** Opening Entries supplied block **
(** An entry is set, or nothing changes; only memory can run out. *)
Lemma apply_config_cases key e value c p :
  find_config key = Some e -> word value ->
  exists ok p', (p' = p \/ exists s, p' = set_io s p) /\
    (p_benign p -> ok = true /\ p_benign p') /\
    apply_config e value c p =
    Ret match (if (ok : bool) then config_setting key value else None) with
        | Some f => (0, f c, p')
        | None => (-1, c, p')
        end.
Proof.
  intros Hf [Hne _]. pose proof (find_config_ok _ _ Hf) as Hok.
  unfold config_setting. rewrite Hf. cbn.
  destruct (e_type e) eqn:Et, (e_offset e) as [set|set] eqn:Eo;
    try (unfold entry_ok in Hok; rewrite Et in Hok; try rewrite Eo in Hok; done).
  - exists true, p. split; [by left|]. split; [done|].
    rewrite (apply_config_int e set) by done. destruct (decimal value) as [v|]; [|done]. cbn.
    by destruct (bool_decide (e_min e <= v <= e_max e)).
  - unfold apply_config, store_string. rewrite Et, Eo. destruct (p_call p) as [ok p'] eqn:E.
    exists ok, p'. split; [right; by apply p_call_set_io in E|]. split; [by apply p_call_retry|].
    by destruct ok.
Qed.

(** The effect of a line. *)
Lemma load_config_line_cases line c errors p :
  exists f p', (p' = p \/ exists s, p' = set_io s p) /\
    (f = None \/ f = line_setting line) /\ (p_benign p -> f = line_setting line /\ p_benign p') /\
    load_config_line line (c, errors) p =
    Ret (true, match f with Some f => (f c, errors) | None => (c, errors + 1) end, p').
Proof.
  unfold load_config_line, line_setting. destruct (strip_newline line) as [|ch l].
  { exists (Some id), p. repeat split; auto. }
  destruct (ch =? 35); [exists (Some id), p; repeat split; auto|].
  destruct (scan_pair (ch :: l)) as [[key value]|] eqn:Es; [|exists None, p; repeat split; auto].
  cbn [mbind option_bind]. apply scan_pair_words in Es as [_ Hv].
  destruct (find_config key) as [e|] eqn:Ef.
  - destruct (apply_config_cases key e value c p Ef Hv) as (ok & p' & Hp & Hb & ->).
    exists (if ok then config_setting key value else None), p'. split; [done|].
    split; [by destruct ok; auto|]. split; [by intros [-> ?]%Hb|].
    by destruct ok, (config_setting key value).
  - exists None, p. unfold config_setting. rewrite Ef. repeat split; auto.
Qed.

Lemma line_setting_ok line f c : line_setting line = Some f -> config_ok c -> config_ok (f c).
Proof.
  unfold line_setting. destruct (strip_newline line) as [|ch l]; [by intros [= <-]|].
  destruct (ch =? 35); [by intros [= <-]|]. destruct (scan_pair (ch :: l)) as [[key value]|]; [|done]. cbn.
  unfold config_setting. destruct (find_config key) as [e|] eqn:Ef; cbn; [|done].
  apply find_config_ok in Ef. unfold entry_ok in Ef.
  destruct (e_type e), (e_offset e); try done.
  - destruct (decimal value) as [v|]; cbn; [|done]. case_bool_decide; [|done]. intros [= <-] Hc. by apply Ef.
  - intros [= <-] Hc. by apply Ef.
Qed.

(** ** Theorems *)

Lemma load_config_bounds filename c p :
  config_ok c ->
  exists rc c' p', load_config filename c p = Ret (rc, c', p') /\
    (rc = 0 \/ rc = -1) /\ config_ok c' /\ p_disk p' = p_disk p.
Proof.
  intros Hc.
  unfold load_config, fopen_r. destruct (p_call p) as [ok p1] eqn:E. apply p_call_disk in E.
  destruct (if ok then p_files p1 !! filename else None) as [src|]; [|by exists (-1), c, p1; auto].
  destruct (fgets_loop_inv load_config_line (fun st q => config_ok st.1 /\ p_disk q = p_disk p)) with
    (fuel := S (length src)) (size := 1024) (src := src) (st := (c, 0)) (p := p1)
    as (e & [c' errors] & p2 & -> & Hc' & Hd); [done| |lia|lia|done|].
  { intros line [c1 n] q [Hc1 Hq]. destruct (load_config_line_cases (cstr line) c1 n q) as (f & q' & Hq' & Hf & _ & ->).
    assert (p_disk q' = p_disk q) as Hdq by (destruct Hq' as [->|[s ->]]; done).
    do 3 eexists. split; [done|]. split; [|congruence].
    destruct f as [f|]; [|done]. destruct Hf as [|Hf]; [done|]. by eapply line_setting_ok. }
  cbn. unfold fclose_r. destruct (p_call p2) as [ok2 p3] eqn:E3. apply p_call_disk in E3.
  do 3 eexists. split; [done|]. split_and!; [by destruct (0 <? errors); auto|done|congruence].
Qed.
** Closing Entries supplied block **
** Opening Entries supplied block **
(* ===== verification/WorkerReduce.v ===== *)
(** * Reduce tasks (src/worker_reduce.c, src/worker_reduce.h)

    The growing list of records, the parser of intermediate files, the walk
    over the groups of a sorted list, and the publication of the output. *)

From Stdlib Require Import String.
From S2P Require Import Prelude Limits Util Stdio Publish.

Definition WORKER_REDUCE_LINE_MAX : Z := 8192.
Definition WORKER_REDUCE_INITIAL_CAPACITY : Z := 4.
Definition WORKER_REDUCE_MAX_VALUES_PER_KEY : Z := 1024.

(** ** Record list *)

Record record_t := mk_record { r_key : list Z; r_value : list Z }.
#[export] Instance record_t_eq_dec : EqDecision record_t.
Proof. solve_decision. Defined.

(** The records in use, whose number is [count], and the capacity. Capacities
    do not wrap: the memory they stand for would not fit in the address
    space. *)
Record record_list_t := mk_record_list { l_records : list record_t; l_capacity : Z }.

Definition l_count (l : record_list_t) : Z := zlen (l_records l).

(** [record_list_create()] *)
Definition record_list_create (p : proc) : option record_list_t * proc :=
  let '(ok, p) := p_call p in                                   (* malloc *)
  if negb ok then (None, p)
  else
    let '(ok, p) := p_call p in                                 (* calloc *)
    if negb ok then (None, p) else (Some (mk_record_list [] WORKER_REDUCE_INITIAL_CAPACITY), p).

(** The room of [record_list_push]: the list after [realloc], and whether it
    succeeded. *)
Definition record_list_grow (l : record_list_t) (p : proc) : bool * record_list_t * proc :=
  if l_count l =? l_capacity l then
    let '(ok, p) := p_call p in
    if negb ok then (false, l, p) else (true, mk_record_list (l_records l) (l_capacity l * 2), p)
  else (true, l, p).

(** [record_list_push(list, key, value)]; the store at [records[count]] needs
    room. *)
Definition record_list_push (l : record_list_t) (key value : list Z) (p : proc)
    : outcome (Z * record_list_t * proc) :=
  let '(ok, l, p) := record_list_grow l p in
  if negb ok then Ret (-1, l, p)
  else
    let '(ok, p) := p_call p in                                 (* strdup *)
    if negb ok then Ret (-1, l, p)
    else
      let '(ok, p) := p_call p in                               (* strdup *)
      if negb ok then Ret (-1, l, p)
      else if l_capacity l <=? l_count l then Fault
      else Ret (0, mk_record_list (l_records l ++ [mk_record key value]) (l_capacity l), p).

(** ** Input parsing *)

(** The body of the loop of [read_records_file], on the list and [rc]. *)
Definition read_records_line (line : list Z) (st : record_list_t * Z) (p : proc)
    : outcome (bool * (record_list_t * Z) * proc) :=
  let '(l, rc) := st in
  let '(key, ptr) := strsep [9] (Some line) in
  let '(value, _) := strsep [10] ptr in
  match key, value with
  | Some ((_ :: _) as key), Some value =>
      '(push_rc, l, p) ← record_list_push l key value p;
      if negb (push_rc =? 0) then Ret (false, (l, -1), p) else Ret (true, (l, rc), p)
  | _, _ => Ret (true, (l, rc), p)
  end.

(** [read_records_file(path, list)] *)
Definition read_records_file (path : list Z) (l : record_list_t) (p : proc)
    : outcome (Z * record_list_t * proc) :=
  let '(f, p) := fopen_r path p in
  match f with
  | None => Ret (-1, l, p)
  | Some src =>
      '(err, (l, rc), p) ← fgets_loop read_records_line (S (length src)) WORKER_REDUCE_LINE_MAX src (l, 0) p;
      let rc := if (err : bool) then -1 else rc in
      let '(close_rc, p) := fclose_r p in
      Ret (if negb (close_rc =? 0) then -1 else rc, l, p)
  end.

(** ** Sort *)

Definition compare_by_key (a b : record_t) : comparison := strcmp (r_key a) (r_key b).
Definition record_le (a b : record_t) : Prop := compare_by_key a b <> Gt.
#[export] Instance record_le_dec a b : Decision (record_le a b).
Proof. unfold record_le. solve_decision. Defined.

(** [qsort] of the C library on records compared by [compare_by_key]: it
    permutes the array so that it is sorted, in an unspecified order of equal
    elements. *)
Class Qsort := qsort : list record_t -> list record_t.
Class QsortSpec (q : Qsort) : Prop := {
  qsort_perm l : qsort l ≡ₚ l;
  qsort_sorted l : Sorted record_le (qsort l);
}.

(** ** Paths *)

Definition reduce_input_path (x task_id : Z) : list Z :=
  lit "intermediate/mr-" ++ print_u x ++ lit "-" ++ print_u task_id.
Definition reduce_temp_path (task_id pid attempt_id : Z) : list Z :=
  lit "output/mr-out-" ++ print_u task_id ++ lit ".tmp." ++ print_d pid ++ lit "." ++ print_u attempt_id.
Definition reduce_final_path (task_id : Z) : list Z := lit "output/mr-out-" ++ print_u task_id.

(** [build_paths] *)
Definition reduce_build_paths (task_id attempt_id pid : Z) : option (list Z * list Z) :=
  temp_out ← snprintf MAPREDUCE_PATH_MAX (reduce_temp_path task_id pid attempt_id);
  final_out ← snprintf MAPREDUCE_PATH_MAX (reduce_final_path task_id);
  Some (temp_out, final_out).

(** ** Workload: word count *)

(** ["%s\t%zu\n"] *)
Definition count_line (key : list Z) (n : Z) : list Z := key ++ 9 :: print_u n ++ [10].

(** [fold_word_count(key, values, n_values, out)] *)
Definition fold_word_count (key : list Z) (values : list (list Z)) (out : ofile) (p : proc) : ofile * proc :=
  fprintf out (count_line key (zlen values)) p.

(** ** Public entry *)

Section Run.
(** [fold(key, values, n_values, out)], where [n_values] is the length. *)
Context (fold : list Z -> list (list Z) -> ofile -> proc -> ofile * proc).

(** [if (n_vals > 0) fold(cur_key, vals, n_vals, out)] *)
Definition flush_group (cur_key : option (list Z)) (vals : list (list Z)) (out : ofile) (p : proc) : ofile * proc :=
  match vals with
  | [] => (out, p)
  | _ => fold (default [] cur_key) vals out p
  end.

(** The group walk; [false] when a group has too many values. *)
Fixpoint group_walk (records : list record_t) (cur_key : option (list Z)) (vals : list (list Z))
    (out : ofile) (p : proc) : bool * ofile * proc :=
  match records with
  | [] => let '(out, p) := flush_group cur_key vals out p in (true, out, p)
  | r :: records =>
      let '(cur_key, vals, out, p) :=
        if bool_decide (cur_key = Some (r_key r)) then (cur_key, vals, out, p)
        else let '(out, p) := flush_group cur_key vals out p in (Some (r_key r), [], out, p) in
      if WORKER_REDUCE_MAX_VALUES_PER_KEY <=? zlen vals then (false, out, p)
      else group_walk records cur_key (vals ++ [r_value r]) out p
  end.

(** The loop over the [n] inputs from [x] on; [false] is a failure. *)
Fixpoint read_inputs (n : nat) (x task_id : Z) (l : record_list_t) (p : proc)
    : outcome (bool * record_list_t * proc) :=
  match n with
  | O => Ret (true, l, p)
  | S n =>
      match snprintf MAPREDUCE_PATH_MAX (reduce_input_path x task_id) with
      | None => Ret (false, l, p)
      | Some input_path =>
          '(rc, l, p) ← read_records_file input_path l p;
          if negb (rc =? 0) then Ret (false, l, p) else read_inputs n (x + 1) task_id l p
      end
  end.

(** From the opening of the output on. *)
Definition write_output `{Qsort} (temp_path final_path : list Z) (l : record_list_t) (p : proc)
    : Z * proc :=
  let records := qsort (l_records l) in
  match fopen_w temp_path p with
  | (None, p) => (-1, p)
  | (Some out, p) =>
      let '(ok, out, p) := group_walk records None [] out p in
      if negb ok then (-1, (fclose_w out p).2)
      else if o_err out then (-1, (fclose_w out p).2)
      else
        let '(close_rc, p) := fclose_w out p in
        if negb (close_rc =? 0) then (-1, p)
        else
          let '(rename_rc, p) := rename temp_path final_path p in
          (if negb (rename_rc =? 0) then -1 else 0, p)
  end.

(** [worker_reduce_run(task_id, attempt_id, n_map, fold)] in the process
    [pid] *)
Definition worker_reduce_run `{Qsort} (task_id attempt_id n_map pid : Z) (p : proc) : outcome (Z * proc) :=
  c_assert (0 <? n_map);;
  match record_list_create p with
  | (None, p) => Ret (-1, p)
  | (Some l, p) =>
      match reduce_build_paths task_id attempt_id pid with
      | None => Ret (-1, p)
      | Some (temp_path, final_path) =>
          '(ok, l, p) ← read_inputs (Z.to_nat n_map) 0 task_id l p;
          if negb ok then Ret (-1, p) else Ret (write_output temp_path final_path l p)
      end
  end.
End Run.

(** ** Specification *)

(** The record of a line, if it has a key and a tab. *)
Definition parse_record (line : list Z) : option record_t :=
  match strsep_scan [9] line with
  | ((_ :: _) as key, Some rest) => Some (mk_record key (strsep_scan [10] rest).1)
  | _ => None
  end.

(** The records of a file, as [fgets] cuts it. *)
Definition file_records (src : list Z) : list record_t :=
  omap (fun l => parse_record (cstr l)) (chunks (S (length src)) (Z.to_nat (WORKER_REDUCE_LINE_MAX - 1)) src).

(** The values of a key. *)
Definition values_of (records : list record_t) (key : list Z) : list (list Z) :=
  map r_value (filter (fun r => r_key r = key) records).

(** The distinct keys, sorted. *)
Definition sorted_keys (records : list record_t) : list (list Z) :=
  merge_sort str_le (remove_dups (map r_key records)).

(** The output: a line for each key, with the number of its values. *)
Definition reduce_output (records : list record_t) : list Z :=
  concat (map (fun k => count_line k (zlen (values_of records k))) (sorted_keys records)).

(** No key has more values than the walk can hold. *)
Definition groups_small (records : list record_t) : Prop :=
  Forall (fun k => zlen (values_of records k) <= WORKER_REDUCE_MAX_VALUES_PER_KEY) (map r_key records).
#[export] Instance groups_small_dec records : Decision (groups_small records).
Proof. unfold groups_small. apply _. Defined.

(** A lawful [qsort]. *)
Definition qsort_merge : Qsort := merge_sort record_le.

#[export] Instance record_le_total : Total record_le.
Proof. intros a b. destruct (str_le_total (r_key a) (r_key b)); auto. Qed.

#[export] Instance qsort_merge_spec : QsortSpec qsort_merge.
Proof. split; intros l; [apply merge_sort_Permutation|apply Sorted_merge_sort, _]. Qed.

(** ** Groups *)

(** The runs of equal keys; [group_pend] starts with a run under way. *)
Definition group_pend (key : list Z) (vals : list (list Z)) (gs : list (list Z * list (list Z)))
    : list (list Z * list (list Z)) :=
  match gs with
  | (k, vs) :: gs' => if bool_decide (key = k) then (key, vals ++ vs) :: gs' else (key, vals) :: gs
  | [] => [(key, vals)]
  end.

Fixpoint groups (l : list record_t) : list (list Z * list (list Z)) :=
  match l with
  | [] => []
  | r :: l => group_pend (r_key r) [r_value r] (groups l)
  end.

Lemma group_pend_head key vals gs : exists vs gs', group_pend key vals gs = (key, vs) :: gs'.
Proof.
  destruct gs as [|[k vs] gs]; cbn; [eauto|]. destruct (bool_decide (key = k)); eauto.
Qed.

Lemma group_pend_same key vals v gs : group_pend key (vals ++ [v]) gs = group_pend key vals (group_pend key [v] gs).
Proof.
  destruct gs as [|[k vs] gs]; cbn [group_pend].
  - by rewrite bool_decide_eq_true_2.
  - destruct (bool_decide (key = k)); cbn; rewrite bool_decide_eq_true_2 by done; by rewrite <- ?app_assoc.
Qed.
** Closing Entries supplied block **
From the entries above, extract only the lines running from the one containing "let '(l, rc) := st in" through the one containing "key value p;", inclusive.

  let '(l, rc) := st in
  let '(key, ptr) := strsep [9] (Some line) in
  let '(value, _) := strsep [10] ptr in
  match key, value with
  | Some ((_ :: _) as key), Some value =>
      '(push_rc, l, p) ← record_list_push l key value p;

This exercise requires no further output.